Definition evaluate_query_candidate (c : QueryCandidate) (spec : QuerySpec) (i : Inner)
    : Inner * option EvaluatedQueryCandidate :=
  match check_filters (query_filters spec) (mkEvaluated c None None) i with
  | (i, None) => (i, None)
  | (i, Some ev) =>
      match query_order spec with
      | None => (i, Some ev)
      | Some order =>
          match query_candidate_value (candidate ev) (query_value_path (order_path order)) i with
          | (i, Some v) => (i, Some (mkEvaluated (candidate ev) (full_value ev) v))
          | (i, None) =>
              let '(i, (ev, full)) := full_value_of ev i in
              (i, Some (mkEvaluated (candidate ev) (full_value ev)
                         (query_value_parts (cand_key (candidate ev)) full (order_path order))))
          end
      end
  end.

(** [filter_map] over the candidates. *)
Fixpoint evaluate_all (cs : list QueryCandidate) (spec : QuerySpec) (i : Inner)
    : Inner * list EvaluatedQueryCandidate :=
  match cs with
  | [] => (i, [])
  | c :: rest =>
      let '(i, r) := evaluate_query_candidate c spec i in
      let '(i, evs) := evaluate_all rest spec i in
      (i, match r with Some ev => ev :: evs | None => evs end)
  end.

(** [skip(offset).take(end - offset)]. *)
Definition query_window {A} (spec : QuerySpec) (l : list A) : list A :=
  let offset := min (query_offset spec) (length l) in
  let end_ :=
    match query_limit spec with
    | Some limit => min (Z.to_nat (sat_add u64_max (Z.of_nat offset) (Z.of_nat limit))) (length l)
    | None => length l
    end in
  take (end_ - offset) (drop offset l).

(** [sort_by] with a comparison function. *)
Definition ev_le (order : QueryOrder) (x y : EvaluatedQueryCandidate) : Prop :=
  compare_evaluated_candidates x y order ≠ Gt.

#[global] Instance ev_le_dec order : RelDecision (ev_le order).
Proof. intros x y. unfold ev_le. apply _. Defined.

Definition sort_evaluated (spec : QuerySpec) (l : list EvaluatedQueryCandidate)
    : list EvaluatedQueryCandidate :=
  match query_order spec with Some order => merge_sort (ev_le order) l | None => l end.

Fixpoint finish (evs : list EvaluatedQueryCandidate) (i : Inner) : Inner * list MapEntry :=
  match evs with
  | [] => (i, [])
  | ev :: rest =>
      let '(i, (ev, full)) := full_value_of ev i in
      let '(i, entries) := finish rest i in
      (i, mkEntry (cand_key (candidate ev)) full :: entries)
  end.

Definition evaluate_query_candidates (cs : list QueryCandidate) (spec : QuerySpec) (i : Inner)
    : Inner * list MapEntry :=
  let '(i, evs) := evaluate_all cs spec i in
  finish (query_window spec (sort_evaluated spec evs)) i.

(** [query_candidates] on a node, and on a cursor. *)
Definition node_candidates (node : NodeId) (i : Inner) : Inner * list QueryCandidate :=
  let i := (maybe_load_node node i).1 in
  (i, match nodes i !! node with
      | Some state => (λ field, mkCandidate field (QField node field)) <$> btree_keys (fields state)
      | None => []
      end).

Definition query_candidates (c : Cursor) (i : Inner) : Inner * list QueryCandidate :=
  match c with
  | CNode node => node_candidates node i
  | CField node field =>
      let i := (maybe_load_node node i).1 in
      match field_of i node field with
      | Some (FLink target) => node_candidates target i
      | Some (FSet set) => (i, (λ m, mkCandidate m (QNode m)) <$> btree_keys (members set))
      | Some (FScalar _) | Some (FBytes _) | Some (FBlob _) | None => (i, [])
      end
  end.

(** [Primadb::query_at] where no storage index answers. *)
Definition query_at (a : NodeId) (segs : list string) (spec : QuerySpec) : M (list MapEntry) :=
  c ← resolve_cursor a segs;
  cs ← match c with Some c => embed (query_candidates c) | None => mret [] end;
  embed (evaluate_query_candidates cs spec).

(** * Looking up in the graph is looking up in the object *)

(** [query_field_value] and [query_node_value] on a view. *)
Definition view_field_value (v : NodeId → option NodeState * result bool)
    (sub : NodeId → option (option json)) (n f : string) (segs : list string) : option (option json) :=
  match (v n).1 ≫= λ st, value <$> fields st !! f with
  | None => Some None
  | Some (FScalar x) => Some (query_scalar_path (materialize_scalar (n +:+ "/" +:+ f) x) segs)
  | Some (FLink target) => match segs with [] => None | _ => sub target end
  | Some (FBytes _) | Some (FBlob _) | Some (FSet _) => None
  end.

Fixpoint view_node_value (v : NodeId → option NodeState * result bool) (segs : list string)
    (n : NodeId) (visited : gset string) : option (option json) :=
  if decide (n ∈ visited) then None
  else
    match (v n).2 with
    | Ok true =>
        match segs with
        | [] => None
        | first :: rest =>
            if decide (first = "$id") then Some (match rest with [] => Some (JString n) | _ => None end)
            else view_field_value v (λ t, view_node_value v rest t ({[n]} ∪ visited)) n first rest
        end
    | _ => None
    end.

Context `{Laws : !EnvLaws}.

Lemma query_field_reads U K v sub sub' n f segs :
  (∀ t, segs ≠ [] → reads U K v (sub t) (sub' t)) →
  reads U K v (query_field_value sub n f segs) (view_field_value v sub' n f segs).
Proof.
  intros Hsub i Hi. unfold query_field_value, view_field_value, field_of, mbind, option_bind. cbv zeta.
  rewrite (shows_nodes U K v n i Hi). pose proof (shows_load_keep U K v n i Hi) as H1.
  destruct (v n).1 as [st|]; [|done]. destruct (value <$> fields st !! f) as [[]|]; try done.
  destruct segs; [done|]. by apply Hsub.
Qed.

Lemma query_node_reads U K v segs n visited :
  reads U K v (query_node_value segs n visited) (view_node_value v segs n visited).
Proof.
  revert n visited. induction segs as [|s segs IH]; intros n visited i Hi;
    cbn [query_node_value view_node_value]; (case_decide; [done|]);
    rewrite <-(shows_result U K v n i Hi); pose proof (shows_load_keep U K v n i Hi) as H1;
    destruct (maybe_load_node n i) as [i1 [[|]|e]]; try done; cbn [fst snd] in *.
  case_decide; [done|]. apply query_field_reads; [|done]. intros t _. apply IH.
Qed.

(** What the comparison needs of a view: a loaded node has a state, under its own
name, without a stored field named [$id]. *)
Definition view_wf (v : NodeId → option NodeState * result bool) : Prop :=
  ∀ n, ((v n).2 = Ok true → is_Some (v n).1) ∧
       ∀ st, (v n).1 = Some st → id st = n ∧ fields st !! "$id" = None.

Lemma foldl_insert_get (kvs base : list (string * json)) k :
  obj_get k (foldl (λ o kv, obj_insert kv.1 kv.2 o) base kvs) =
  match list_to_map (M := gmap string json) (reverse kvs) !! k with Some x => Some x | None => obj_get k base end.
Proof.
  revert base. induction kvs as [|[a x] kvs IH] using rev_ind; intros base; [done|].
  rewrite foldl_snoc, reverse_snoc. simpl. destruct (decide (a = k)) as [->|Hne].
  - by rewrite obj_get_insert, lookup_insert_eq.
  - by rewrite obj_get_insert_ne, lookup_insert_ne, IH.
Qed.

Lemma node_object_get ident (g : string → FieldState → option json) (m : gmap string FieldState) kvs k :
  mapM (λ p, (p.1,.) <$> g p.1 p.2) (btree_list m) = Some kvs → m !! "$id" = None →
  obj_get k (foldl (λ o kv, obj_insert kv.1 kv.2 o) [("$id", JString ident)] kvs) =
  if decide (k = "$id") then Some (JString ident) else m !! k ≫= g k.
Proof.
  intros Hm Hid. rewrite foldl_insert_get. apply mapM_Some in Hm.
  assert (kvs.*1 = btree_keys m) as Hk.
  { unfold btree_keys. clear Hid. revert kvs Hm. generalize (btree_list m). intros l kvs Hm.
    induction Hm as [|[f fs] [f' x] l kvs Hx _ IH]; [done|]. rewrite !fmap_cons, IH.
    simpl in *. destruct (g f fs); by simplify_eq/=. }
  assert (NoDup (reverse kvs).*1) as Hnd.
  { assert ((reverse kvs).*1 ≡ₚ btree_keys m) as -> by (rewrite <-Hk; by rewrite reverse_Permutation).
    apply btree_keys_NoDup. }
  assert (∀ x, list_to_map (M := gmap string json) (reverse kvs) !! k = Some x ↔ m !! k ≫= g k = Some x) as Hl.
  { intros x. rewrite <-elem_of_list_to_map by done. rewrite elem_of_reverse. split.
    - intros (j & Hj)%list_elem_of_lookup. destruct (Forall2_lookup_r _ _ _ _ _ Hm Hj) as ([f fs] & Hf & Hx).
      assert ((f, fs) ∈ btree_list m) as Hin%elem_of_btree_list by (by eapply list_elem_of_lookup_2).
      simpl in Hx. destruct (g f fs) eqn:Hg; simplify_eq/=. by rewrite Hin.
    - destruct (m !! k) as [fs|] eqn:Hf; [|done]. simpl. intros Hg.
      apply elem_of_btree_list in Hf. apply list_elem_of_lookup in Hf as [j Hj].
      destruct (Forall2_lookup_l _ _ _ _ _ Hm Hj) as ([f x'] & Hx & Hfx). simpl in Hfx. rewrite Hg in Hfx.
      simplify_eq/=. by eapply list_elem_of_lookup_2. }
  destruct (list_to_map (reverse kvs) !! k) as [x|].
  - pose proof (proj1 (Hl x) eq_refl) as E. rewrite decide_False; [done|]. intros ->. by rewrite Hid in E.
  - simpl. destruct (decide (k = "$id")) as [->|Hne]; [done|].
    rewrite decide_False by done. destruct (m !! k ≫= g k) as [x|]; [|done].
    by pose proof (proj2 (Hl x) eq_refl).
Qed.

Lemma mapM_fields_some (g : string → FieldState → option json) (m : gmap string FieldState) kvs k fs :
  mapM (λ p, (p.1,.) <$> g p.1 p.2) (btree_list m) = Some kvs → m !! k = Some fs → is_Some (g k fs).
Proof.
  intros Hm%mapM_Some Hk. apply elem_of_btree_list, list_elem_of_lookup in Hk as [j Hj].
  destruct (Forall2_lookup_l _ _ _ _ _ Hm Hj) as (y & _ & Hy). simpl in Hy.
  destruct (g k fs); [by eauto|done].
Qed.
==*==
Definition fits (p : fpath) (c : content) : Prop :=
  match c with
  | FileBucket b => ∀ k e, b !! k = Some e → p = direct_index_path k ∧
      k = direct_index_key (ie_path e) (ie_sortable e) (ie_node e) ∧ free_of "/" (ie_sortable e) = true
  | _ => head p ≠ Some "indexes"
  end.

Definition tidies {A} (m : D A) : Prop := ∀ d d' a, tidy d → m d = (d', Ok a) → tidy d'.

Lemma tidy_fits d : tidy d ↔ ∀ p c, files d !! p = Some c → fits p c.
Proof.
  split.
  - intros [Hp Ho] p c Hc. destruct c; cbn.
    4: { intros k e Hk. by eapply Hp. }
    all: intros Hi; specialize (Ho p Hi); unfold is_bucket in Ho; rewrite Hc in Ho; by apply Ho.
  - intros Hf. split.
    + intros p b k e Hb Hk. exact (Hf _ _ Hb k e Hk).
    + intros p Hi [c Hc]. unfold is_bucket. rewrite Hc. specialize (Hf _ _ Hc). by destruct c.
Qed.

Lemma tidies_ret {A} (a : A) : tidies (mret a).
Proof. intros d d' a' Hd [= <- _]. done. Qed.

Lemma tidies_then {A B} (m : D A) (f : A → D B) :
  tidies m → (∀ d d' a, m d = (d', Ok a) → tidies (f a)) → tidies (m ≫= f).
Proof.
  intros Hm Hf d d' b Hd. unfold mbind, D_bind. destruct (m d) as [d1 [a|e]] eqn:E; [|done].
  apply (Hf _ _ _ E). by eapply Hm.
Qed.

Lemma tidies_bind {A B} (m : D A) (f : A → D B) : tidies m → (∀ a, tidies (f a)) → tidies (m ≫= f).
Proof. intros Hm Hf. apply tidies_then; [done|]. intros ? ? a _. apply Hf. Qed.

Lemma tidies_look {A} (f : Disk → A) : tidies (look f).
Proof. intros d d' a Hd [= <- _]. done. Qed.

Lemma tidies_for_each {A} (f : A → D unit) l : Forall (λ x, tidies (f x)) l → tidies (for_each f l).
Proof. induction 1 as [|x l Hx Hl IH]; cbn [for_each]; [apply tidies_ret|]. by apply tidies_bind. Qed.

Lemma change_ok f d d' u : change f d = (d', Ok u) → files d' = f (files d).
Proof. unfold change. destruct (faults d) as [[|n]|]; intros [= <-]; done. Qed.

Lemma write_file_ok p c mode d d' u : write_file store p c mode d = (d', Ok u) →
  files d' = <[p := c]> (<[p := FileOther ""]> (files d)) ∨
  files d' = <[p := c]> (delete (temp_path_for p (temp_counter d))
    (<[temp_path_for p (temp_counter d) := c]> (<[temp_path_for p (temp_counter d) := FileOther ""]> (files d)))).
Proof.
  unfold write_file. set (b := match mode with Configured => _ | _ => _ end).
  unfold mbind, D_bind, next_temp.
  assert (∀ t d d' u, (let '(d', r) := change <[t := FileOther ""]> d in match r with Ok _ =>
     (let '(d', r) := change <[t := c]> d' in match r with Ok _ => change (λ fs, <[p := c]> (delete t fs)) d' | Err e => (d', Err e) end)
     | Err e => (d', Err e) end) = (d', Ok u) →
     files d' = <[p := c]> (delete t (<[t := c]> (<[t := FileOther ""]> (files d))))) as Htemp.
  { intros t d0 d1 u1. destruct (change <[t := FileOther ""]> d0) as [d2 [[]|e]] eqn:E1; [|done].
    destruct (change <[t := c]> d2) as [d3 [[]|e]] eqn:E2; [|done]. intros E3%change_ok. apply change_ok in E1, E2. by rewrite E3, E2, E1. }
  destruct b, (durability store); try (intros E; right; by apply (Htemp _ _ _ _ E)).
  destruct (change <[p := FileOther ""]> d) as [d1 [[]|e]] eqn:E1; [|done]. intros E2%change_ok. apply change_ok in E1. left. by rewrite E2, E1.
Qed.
==*==
(Work item)
Beginning at the line with "Lemma write_file_ok p" and ending at the line with "files d' = <[p := c]> (delete t", reproduce each line of the data above exactly, and add no other lines.

(Worked solution)
Lemma write_file_ok p c mode d d' u : write_file store p c mode d = (d', Ok u) →
  files d' = <[p := c]> (<[p := FileOther ""]> (files d)) ∨
  files d' = <[p := c]> (delete (temp_path_for p (temp_counter d))
    (<[temp_path_for p (temp_counter d) := c]> (<[temp_path_for p (temp_counter d) := FileOther ""]> (files d)))).
Proof.
  unfold write_file. set (b := match mode with Configured => _ | _ => _ end).
  unfold mbind, D_bind, next_temp.
  assert (∀ t d d' u, (let '(d', r) := change <[t := FileOther ""]> d in match r with Ok _ =>
     (let '(d', r) := change <[t := c]> d' in match r with Ok _ => change (λ fs, <[p := c]> (delete t fs)) d' | Err e => (d', Err e) end)
     | Err e => (d', Err e) end) = (d', Ok u) →
     files d' = <[p := c]> (delete t (<[t := c]> (<[t := FileOther ""]> (files d))))) as Htemp.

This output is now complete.